Everything from the first line of the records below through the line containing "newlines; [os.linesep] is" is to be retyped exactly; leave out the rest.

================================

(** * Shard / replica lifecycle manager ([controller.py])

    A shallow embedding of the [ShardHandler] class: the splitter, the
    mapping, the [data] directory and the replication helpers, together
    with the properties of the specification that concern them.

    Python values are modelled as follows.
    - [int] is [Z]; [divmod] is [Z.div] / [Z.modulo] (both floor, as in
      Python) and raises [ZeroDivisionError] on a zero divisor.
    - [str] is [string]; characters are 8-bit, so [\d] is [0-9].
    - a file opened with mode ['r'] is read in text mode, with universal
      newlines; [os.linesep] is ["\n"], so mode ['w'] stores the characters
      it is given; [copyfile] copies the stored characters.
    - a [dict] is an association list in insertion order, which is the
      order [dict.keys()] and [json.dump] follow.
    - the directory [data] is an optional association list from file names
      to contents ([None]: the directory does not exist); [os.listdir]
      returns the names in the order of the list.
    - a method is a function from the state to a result and a new state;
      an exception keeps the state reached when it was raised. *)

From Stdlib Require Import ZArith List String Ascii Bool Lia.
From Stdlib Require Import DecimalString DecimalZ DecimalFacts.
Import ListNotations.

Local Open Scope string_scope.
Local Open Scope Z_scope.
Local Open Scope list_scope.

(** ** Python builtins used by the controller *)

Module Py.

(** The exceptions the modelled code can raise. *)
Inductive exn : Type :=
| ZeroDivisionError
| IndexError
| ValueError
| FileNotFoundError.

================================

### ANSWER SPACE
(** * Shard / replica lifecycle manager ([controller.py])

    A shallow embedding of the [ShardHandler] class: the splitter, the
    mapping, the [data] directory and the replication helpers, together
    with the properties of the specification that concern them.

    Python values are modelled as follows.
    - [int] is [Z]; [divmod] is [Z.div] / [Z.modulo] (both floor, as in
      Python) and raises [ZeroDivisionError] on a zero divisor.
    - [str] is [string]; characters are 8-bit, so [\d] is [0-9].
    - a file opened with mode ['r'] is read in text mode, with universal
      newlines; [os.linesep] is ["\n"], so mode ['w'] stores the characters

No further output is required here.